Material for this exercise>
(** C22: Two devices that share a folder, with a password on the first side and an
    encrypted folder on the second, agree under these conditions: each has the
    other and itself in its configuration, with different IDs that are not the
    empty one; the first has no token of this folder in what it announces
    itself by; and the second has no token yet and can read and write the token
    file, or has the token of this password ([token_free]).  Then the cluster
    configuration of the first passes the check of the second, which keeps the
    token, and then announces itself with a configuration that passes the check
    of the first.  With a token of another password stored they do not agree. *)
Theorem encryption_agreed idxA seqA idxB seqB cfgA cfgB fA fB AA AB BB BA tokensA untrustedA untrustedB
    (gA : @Encryption.KeyGenerator CF CK) (sA sB : state)
    (HA : shared_folder cfgA fA AA AB) (HB : shared_folder cfgB fB BB BA)
    (Hids : fd_DeviceID BB = fd_DeviceID AB /\ fd_DeviceID BA = fd_DeviceID AA /\ fc_ID fB = fc_ID fA)
    (Hne : fd_DeviceID AA <> fd_DeviceID AB /\ fd_DeviceID AA <> EmptyDeviceID /\ fd_DeviceID AB <> EmptyDeviceID)
    (Htypes : isEncrypted (fc_Type fA) = false /\ isEncrypted (fc_Type fB) = true)
    (Hpw : fd_EncryptionPassword AB <> [] /\ fd_EncryptionPassword BA = [])
    (HtokA : tokensA !! fc_ID fA = None)
    (Hfree : token_free fB (password_token (fc_ID fA) (fd_EncryptionPassword AB)) sB)
    (Hok : keys_ok (CF:=CF) (CK:=CK) gA /\ cc_ok sA /\ cc_ok sB) :
  let A := fd_DeviceID AA in let B := fd_DeviceID AB in
  exists gA' cmA pwA FA sB',
    generateClusterConfig (CF:=CF) (CK:=CK) idxA seqA A cfgA B tokensA gA = (gA', Ret (cmA, pwA)) /\
    FA ∈ Folders cmA /\ FID FA = fc_ID fA /\
    check fB BA (device_info B A no_info (Devices FA)) untrustedA sB = (sB', Ret tt) /\
    exists gB' cmB pwB FB sA',
      generateClusterConfig (CF:=CF) (CK:=CK) idxB seqB B cfgB A (folderEncryptionPasswordTokens sB') (cc_keyGen sB') = (gB', Ret (cmB, pwB)) /\
      FB ∈ Folders cmB /\ FID FB = fc_ID fA /\
      check fA AB (device_info A B no_info (Devices FB)) untrustedB sA = (sA', Ret tt).
Proof.
  intros A B. destruct Hids as (Ei1 & Ei2 & Ei3), Hne as (N1 & N2 & N3), Htypes as [TA TB], Hpw as [PA PB], Hok as (OkA & OksA & OksB).
  destruct (generate_gives idxA seqA A cfgA B tokensA gA OkA) as (gA' & EgA & _).
  set (t := password_token (fc_ID fA) (fd_EncryptionPassword AB)) in *.
  assert (t <> []) as Ht.
  { intros E. pose proof (password_token_length (fc_ID fA) (fd_EncryptionPassword AB)) as Hl. fold t in Hl. rewrite E in Hl. unfold tagSize in Hl. cbn in Hl. lia. }
  destruct (generated_info idxA seqA cfgA fA AA AB tokensA [] t (Some (fd_EncryptionPassword AB)) N1 N2 N3 HA) as (FA & HFA & EFA & EL & ER).
  { unfold told. rewrite (SharedWith_in fA AB) by apply HA. by rewrite TA. }
  { unfold share_token. rewrite HtokA, (sf_own_password _ _ _ _ HA). by case_bool_decide. }
  { unfold share_token. rewrite HtokA. assert (is_nil (fd_EncryptionPassword AB) = false) as -> by (by destruct (fd_EncryptionPassword AB)).
    rewrite (bool_decide_eq_true_2 (fd_DeviceID AB = fd_DeviceID AB)) by done. by case_bool_decide. }
  fold A B in EL, ER, HFA.
  destruct (check_passes_local fB BA (device_info B A no_info (Devices FA)) untrustedA t sB OksB PB TB) as (sB' & EsB & OksB' & EtB); [|done|].
  { split; [done|]. left. by rewrite EL, ER. }
  exists gA', (ref_config idxA seqA A cfgA B tokensA).1, (ref_config idxA seqA A cfgA B tokensA).2, FA, sB'.
  split; [exact EgA|]. split; [done|]. split; [done|]. split; [done|].
  destruct (generate_gives idxB seqB B cfgB A (folderEncryptionPasswordTokens sB') (cc_keyGen sB') OksB') as (gB' & EgB & _).
  destruct (generated_info idxB seqB cfgB fB BB BA (folderEncryptionPasswordTokens sB') t [] None) as (FB & HFB & EFB & EL' & ER').
  { rewrite Ei1, Ei2. by apply not_eq_sym. } { by rewrite Ei1. } { by rewrite Ei2. } { done. }
  { unfold told. rewrite (SharedWith_in fB BA) by apply HB. by rewrite EtB, andb_false_r. }
  { unfold share_token. rewrite EtB, (device_cfg_some cfgB) by apply HB. by rewrite bool_decide_eq_true_2. }
  { unfold share_token. rewrite (device_cfg_some cfgB) by apply HB. rewrite Ei1, Ei2, bool_decide_eq_false_2 by done. by rewrite PB. }
  rewrite Ei1, Ei2 in EL', ER', HFB. fold A B in EL', ER', HFB.
  destruct (check_passes_remote fA AB (device_info A B no_info (Devices FB)) untrustedB sA OksA PA TA) as (sA' & EsA & _).
  { split; [done|]. right. by rewrite EL', ER'. }
  exists gB', (ref_config idxB seqB B cfgB A (folderEncryptionPasswordTokens sB')).1, (ref_config idxB seqB B cfgB A (folderEncryptionPasswordTokens sB')).2, FB, sA'.
  split; [exact EgB|]. split; [done|]. split; [by rewrite <- Ei3|done].
Qed.
End Agreement.
(** What introducing the devices of all folders does. *)
Record followed (cm : list Folder) (F : folder_map) (D : device_map) (S : folderDeviceSet)
    (F' : folder_map) (D' : device_map) (S' : folderDeviceSet) : Prop := {
  fw_dom : forall k, F' !! k = None <-> F !! k = None;
  fw_folder : forall k f', F' !! k = Some f' -> exists f ids, F !! k = Some f /\ extends f f' ids /\
    forall id, id ∈ ids -> is_Some (D' !! id) /\ vouched_plain cm f id;
  fw_old : forall id c, D !! id = Some c -> D' !! id = Some c;
  fw_new : forall id c, D' !! id = Some c -> D !! id = Some c \/ (D !! id = None /\ id <> myID /\
    exists Fl dev, Fl ∈ cm /\ is_Some (F !! FID Fl) /\ dev ∈ Devices Fl /\ ID dev = id /\ c = introduceDevice DefaultDevice dev introducerCfg);
  fw_known : forall k id, is_Some (F !! k) -> vouched cm k id -> is_Some (D' !! id);
  fw_set : forall id k, fds_has id k S' = true <-> fds_has id k S = true \/ (is_Some (F !! k) /\ vouched cm k id);
  fw_all : forall k f id, F !! k = Some f -> vouched_plain cm f id -> exists f', F' !! k = Some f' /\ id ∈ DeviceIDs f';
  fw_closed : closed_shares F D -> closed_shares F' D' }.

Lemma vouched_cons Fl cm k id : vouched (Fl :: cm) k id <->
  vouched cm k id \/ (id <> myID /\ FID Fl = k /\ exists dev, dev ∈ Devices Fl /\ ID dev = id).
Proof.
  unfold vouched. split.
  - intros (Hne & F & dev & [->|HF]%elem_of_cons & E & Hd & Ei); [right; eauto|left; eauto 8].
  - intros [ (Hne & F & dev & HF & E & Hd & Ei)|(Hne & E & dev & Hd & Ei)]; (split; [done|]); [exists F, dev|exists Fl, dev]; rewrite elem_of_cons; auto.
Qed.
Lemma vouched_plain_cons Fl cm f id : vouched_plain (Fl :: cm) f id <->
  vouched_plain cm f id \/ (FID Fl = fc_ID f /\ exists dev, dev ∈ Devices Fl /\ ID dev = id /\ offered f dev).
Proof.
  unfold vouched_plain. split.
  - intros (F & dev & [->|HF]%elem_of_cons & E & Hd & Ei & Ho); [right; eauto|left; eauto 8].
  - intros [ (F & dev & HF & E & Hd & Ei & Ho)|(E & dev & Hd & Ei & Ho)]; [exists F, dev|exists Fl, dev]; rewrite elem_of_cons; auto 8.
Qed.
Lemma extends_vouched cm f f1 ids id : extends f f1 ids -> vouched_plain cm f1 id <-> vouched_plain cm f id.
Proof. intros ->. done. Qed.
Lemma vouched_plain_vouched cm f id : vouched_plain cm f id -> vouched cm (fc_ID f) id.
Proof. intros (F & dev & HF & E & Hd & <- & Hne & _). split; [done|]. eauto 8. Qed.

Work request> Your answer should be a single number: the count of lines in the entries that contain "myID".

The completed task> 2